The increase in Medicare spending can be modeled in a simple way by looking at the average annual increase in the cost of care which when combined with the two factors above yields the observed increase in spend. The combined, observed, yearly increase in spending was 7.6% per year, with a doubling time of 10 years, see Figure above. Factoring out the components for inflation and population growth, the average yearly increase in the resource costs was 3.2% per year. If this were the only factor Medicare payments would double in 22 years.

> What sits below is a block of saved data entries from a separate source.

Example self_parent_resolves_once :
  ∀ h, buildPath h [folder "a" "A" ["a"]] ["a"] = "My Drive/A".
Proof. intros h. destruct h; vm_compute; reflexivity. Qed.

Example broken_chain_keeps_segments :
  ∀ h, buildPath h [folder "a" "A" ["gone"]] ["a"; "b"] = "My Drive/A".
Proof. intros h. destruct h; vm_compute; reflexivity. Qed.

Example bare_prefix_is_not_workspace :
  value (@IsWorkspaceDocument sample_IO
           (sample_client not_served
              (Ok (mkFile "x" "x" "application/vnd.google-apps." 0 "" [] false))) "x" [])
  = (false, None).
Proof. vm_compute. reflexivity. Qed.

Example folder_is_not_workspace :
  value (@IsWorkspaceDocument sample_IO
           (sample_client not_served (Ok (folder "x" "x" []))) "x" [])
  = (false, None).
Proof. vm_compute. reflexivity. Qed.

Example full_download_rejects_partial_content :
  @StreamFile sample_IO
    (sample_client (Ok (@mkResponse sample_IO 206 (mkSampleReader "abc" None))) not_served)
    "file" (mkSampleWriter 10) []
  = ((0, Some (Errorf_status 206)), [@Files_Get_Download sample_IO "file"]).
Proof. vm_compute. reflexivity. Qed.

(** * Further properties of the code *)

(** ** Path resolution: bounds and soundness *)

Lemma walk_length_LF folders fm n : ∀ c visited parts,
  (length (ListFilesPath.walk folders fm n c visited parts) ≤ length parts + n)%nat.
Proof.
  induction n as [|n IH]; intros c visited parts; simpl; [lia|].
  destruct (decide (c = "")); [lia|].
  destruct (visited_at visited c); [lia|].
  destruct (fm !! c) as [name|]; [|lia].
  etransitivity; [apply IH|]. simpl. lia.
Qed.

Lemma walk_length_LFF fm pm n : ∀ c visited parts,
  (length (ListFilesInFolderPath.walk fm pm n c visited parts) ≤ length parts + n)%nat.
Proof.
  induction n as [|n IH]; intros c visited parts; simpl; [lia|].
  destruct (decide (c = "")); [lia|].
  destruct (visited_at visited c); [lia|].
  destruct (fm !! c) as [name|]; [|lia].
  destruct (pm !! c) as [[|p ps]|]; simpl; try lia.
  etransitivity; [apply IH|]. simpl. lia.
Qed.

(** X1. Whatever the listing and the identifier, neither closure resolves
    more than ten segments. *)
Theorem pathParts_at_most_ten (h : helper) (folders : list File) (c : string) :
  (length (pathParts h folders c) ≤ 10)%nat.
Proof.
  destruct h; unfold pathParts, ListFilesPath.pathParts, ListFilesInFolderPath.pathParts.
  - apply (walk_length_LF folders _ 10 c ∅ []).
  - apply (walk_length_LFF _ _ 10 c ∅ []).
Qed.

Lemma folderMap_lookup_listed (fs : list File) : ∀ (m : gmap string string) c name,
  foldl (fun m f => <[Id f := Name f]> m) m fs !! c = Some name →
  m !! c = Some name ∨ ∃ f, f ∈ fs ∧ Id f = c ∧ Name f = name.
Proof.
  induction fs as [|f fs IH]; intros m c name Hl; simpl in Hl; [now left|].
  apply IH in Hl as [Hl|(g & Hg & Hid & Hname)].
  - destruct (decide (Id f = c)) as [E|E].
    + rewrite E, lookup_insert_eq in Hl. injection Hl as Hl.
      right. exists f. split; [now left | now split].
    + rewrite lookup_insert_ne in Hl by exact E. now left.
  - right. exists g. split; [now right | now split].
Qed.
(** * heroesprofile-filter: the replay downloader and its caches

    A shallow embedding of [downloader.py]: the identity set-up from the
    configuration ([BattleTags.setup_battle_tags_from_config]) and the two
    download phases of an identity ([BattleTag.download_base_replays],
    [BattleTag.download_advanced_replays]), over an explicit world made of
    the file system, the remote API and the log.

    Python values are one inductive type, Python exceptions are values of
    [exn], and every method is a function in the state-and-exception monad
    [M].  The [json] module is a parameter of the development: a printer
    and a parser over file texts (class [JsonCodec]) with the round-trip
    contract the program relies on (class [JsonLaws]).  [python_json] is
    a printer and a parser that keep the contract; the examples run with
    it. *)

From Stdlib Require Import ZArith Ascii String DecimalPos.
From stdpp Require Import gmap strings list.

Set Warnings "-register-all".


(** ** Python values *)

(** The keys a dict can have here: a string, or one of the other
    hashable values the program can meet ([0], [True], [None]). *)
Inductive key :=
| KStr (s : string)
| KInt (n : Z)
| KBool (b : bool)
| KNone.

(** What [json.load] and [yaml.safe_load] hand to the program.  A [dict]
    keeps insertion order.  [PyDict] is a dict whose keys are all strings
    (the keys of a JSON object); [PyKeyed] is a dict holding a key of
    another kind, which [json.load] never builds and the program makes
    when it stores a record under a replay identifier that is a number.
    Floats are left out: the program never computes with numbers. *)
Inductive value :=
| PyNone
| PyBool (b : bool)
| PyInt (n : Z)
| PyStr (s : string)
| PyList (l : list value)
| PyDict (d : list (string * value))
| PyKeyed (items : list (key * value)).

(** [k in d] for a dict. *)
Fixpoint dict_has {V} (d : list (string * V)) (k : string) : bool :=
  match d with
  | [] => false
  | (k', _) :: d' => if String.eqb k' k then true else dict_has d' k
  end.

(** [d.get(k)], [None] when the key is missing. *)
Fixpoint dict_get {V} (d : list (string * V)) (k : string) : option V :=
  match d with
  | [] => None
  | (k', v) :: d' => if String.eqb k' k then Some v else dict_get d' k
  end.

(** [d[k] = v]: an existing key keeps its place, a new one goes last. *)
Fixpoint dict_set {V} (d : list (string * V)) (k : string) (v : V)
  : list (string * V) :=
  match d with
  | [] => [(k, v)]
  | (k', v') :: d' =>
      if String.eqb k' k then (k', v) :: d' else (k', v') :: dict_set d' k v
  end.

Definition dict_keys {V} (d : list (string * V)) : list string := d.*1.

(** Two keys are the same key when they are equal in Python: [True] and
    [1] are, [0] and ["0"] are not. *)
Definition key_eqb (a b : key) : bool :=
  match a, b with
  | KStr s, KStr t => String.eqb s t
  | KNone, KNone => true
  | KInt x, KInt y => (x =? y)%Z
  | KBool x, KBool y => Bool.eqb x y
  | KBool x, KInt y | KInt y, KBool x => ((if x then 1 else 0) =? y)%Z
  | _, _ => false
  end.

Fixpoint keyed_has {V} (items : list (key * V)) (k : key) : bool :=
  match items with
  | [] => false
  | (k', _) :: items' => if key_eqb k' k then true else keyed_has items' k
  end.

Fixpoint keyed_get {V} (items : list (key * V)) (k : key) : option V :=
  match items with
  | [] => None
  | (k', v) :: items' => if key_eqb k' k then Some v else keyed_get items' k
  end.

(** An existing key stays as it was written ([d[1] = v] keeps a key
    [True]) and keeps its place. *)
Fixpoint keyed_set {V} (items : list (key * V)) (k : key) (v : V)
  : list (key * V) :=
  match items with
  | [] => [(k, v)]
  | (k', v') :: items' =>
      if key_eqb k' k then (k', v) :: items'
      else (k', v') :: keyed_set items' k v
  end.

(** A string-keyed dict seen as a dict of keys of any kind. *)
Definition keyed_of {V} (d : list (string * V)) : list (key * V) :=
  (fun kv => (KStr kv.1, kv.2)) <$> d.

(** The values [json.load] can build: every dict has string keys, each
    once. *)
Fixpoint well_keyed (x : value) : bool :=
  match x with
  | PyList l => forallb well_keyed l
  | PyDict d =>
      bool_decide (NoDup (dict_keys d))
      && forallb (fun kv => well_keyed kv.2) d
  | PyKeyed _ => false
  | _ => true
  end.

(** ** Strings as Python has them *)

(** [needle in hay] for two strings. *)
Fixpoint str_contains (needle hay : string) : bool :=
  String.prefix needle hay
  || match hay with
     | EmptyString => false
     | String _ hay' => str_contains needle hay'
     end.

(** Iterating a string yields its characters, each a string. *)
Fixpoint str_chars (s : string) : list string :=
  match s with
  | EmptyString => []
  | String c s' => String c EmptyString :: str_chars s'
  end.

(** [s.split('#')[0]]: what stands before the first ['#']. *)
Fixpoint split_hash_0 (s : string) : string :=
  match s with
  | EmptyString => EmptyString
  | String c s' =>
      if Ascii.eqb c "#"%char then EmptyString else String c (split_hash_0 s')
  end.

(** [str.isspace] on the ASCII range: TAB to CR, FS to US, and space. *)
Definition is_space (c : ascii) : bool :=
  let n := nat_of_ascii c in
  ((9 <=? n) && (n <=? 13) || (28 <=? n) && (n <=? 32))%nat.

Fixpoint lstrip (s : string) : string :=
  match s with
  | EmptyString => EmptyString
  | String c s' => if is_space c then lstrip s' else s
  end.

(** [rstrip] keeps a character when it or something after it is not
    white space. *)
Fixpoint rstrip (s : string) : string :=
  match s with
  | EmptyString => EmptyString
  | String c s' =>
      match rstrip s' with
      | EmptyString => if is_space c then EmptyString else String c EmptyString
      | r => String c r
      end
  end.

(** [s.strip()] *)
Definition strip (s : string) : string := rstrip (lstrip s).

(** ** Exceptions and results *)

(** The exceptions the program can end with.  [SystemExit] is what
    [sys.exit(1)] raises.  [Unmodelled] marks the one operation whose
    Python meaning this development does not follow, a number used as
    the path of the credential file (it would name a file descriptor):
    set-up stops there and nothing is claimed about it.  The two
    download phases never meet it. *)
Inductive exn :=
| AssertionError
| AttributeError
| KeyError
| IndexError
| TypeError
| JSONDecodeError
| FileNotFoundError
| IsADirectoryError
| RequestException
| SystemExit (code : Z)
| Unmodelled.

Inductive result (A : Type) :=
| Ok (a : A)
| Raise (e : exn).
Arguments Ok {A} a.
Arguments Raise {A} e.

(** ** Operators on values *)

(** Truth value of an object, as [if not base_json] tests it. *)
Definition py_truthy (x : value) : bool :=
  match x with
  | PyNone => false
  | PyBool b => b
  | PyInt n => negb (n =? 0)%Z
  | PyStr s => negb (String.eqb s "")
  | PyList l => match l with [] => false | _ => true end
  | PyDict d => match d with [] => false | _ => true end
  | PyKeyed items => match items with [] => false | _ => true end
  end.

(** [a == b] when [a] is not a container.  [True == 1] holds in Python. *)
Definition scalar_eq (a b : value) : bool :=
  match a, b with
  | PyNone, PyNone => true
  | PyStr s, PyStr t => String.eqb s t
  | PyBool x, PyBool y => Bool.eqb x y
  | PyInt x, PyInt y => (x =? y)%Z
  | PyBool x, PyInt y | PyInt y, PyBool x => ((if x then 1 else 0) =? y)%Z
  | _, _ => false
  end.

(** The items of a dict of either kind. *)
Definition dict_items (x : value) : option (list (key * value)) :=
  match x with
  | PyDict d => Some (keyed_of d)
  | PyKeyed items => Some items
  | _ => None
  end.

This rate of 3.2% seems fairly modest; it could have risen much more rapidly, especially since the Medicare system has no direct price controls. While CMS was supposed to set payment rates based on a rate for an efficient provider, the complexity of that requirement has led to rates based on the average cost. This system supports continuing expansion of costs since as costs increase, so do payments. Given that there had not been any significant attempts to discover the efficient price, any savings based on efficiency could yield significant benefits. If payment rates decreased by 1% per year instead of the average observed increase of 3.2%, then total spend would increase by 47% in ten years instead of doubling, mitigating the effects of population increase and inflation. Even modest changes to the rates of Medicare payments promoting efficiency could yield substantial savings.

Nothing in this analysis tries to explain how the US healthcare spend per capita came to be double other developed nations. Others have shown that it is most likely a combination of greater utilization of services and prices for those services that are much higher in the US. And while we don’t need to solve that set of problems all at once, we do need to stem the growth in spending that relates to care. Increases due to changes in population and inflation would ideally be offset by increases in the GDP. Over the 10 year period under study GDP increased on average by 4.0% per year in spite of the recession. The increase in Medicare spend due to the combined effects of inflation and population growth was 4.3% per year, indicating that GDP growth did not quite cover the effects of population and inflation.
While there is a real problem with the current increase in US healthcare spending, a small increase in the GDP and a small reduction of costs related to healthcare delivery together would create a viable level of health care spending. Large-scale changes are not required, what is required are small but persistent changes can lead to a US healthcare spend that is sustainable in the long run.